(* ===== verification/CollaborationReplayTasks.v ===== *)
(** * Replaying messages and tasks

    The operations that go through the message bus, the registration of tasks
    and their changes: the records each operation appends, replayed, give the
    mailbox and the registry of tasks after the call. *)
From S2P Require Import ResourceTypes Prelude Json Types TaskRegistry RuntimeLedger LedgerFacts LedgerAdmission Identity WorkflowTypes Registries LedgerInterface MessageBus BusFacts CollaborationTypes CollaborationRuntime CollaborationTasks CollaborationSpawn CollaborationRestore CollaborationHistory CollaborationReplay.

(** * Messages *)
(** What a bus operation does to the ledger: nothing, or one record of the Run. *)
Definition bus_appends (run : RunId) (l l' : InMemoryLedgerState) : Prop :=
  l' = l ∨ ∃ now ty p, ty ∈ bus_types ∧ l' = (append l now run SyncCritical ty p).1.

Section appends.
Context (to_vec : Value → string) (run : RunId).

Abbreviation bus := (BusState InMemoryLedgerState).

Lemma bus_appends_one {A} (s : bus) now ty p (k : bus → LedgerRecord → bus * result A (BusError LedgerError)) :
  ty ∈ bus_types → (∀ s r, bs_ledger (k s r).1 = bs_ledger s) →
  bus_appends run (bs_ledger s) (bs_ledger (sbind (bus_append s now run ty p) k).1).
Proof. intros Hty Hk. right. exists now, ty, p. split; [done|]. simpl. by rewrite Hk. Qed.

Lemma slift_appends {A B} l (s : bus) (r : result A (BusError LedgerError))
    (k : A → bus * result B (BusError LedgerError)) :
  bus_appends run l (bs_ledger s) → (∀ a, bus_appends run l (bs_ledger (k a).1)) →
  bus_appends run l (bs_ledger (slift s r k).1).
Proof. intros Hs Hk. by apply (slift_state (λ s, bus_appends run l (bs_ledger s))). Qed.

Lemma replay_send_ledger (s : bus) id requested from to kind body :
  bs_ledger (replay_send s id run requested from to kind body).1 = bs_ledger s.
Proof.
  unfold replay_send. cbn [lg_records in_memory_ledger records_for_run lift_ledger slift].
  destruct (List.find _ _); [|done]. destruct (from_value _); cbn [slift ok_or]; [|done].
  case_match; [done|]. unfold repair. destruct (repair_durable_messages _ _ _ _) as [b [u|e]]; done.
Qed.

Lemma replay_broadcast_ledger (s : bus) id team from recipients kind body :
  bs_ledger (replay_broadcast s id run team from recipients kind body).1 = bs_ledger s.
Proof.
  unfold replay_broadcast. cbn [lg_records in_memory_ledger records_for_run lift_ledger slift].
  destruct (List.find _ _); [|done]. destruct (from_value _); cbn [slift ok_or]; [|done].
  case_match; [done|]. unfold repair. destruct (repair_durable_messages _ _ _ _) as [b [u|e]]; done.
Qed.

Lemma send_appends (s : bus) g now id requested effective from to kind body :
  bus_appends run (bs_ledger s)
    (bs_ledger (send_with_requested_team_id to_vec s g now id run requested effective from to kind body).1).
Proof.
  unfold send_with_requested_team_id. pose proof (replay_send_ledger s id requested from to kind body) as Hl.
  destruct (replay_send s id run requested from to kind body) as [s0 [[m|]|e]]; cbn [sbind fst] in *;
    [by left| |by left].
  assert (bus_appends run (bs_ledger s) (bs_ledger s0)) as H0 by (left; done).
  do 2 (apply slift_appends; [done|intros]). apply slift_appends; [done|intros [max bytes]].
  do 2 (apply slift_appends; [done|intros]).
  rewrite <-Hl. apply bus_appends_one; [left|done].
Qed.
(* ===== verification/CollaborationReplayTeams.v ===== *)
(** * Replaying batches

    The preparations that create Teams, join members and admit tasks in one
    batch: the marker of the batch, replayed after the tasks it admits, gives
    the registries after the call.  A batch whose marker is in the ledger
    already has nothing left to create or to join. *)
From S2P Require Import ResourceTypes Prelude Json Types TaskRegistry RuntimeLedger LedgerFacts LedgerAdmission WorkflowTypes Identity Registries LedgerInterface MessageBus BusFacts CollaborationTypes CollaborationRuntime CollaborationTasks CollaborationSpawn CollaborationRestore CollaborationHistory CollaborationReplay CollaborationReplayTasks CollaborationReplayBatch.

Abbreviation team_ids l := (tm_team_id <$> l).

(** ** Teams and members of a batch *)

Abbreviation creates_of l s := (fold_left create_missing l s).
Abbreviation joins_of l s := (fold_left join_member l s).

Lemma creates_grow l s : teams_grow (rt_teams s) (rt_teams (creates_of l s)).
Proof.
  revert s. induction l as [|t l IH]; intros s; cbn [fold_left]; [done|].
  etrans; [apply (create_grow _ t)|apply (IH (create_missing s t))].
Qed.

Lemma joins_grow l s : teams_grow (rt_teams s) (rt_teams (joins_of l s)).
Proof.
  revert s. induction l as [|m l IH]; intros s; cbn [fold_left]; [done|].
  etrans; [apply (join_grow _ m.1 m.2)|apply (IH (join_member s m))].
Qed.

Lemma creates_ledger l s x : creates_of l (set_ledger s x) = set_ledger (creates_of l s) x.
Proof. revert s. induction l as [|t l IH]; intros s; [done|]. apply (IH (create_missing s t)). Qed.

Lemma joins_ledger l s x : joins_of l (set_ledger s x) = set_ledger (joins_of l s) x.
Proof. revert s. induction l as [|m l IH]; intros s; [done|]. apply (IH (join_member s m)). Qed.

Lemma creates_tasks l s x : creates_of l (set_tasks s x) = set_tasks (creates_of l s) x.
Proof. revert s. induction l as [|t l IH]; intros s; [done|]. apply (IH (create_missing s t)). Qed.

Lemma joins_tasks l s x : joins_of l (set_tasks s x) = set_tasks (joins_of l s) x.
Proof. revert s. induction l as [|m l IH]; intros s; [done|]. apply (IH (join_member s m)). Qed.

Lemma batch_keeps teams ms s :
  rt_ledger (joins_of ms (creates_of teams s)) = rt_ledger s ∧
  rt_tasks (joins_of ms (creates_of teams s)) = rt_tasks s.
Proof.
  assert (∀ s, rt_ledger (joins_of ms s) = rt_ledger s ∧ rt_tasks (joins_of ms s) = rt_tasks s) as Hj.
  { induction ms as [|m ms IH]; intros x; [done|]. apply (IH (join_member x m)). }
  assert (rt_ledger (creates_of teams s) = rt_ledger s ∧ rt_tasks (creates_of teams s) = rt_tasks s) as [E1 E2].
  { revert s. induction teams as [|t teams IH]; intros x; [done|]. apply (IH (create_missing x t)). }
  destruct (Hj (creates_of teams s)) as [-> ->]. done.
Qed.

## INSTRUCTIONS FOR THE TASK
Of all the entries above, output exactly the lines between the one holding "unfold send_with_requested_team_id. pose" and the one holding "assert (bus_appends run", inclusive.

## SOLUTION
  unfold send_with_requested_team_id. pose proof (replay_send_ledger s id requested from to kind body) as Hl.
  destruct (replay_send s id run requested from to kind body) as [s0 [[m|]|e]]; cbn [sbind fst] in *;
    [by left| |by left].
  assert (bus_appends run (bs_ledger s) (bs_ledger s0)) as H0 by (left; done).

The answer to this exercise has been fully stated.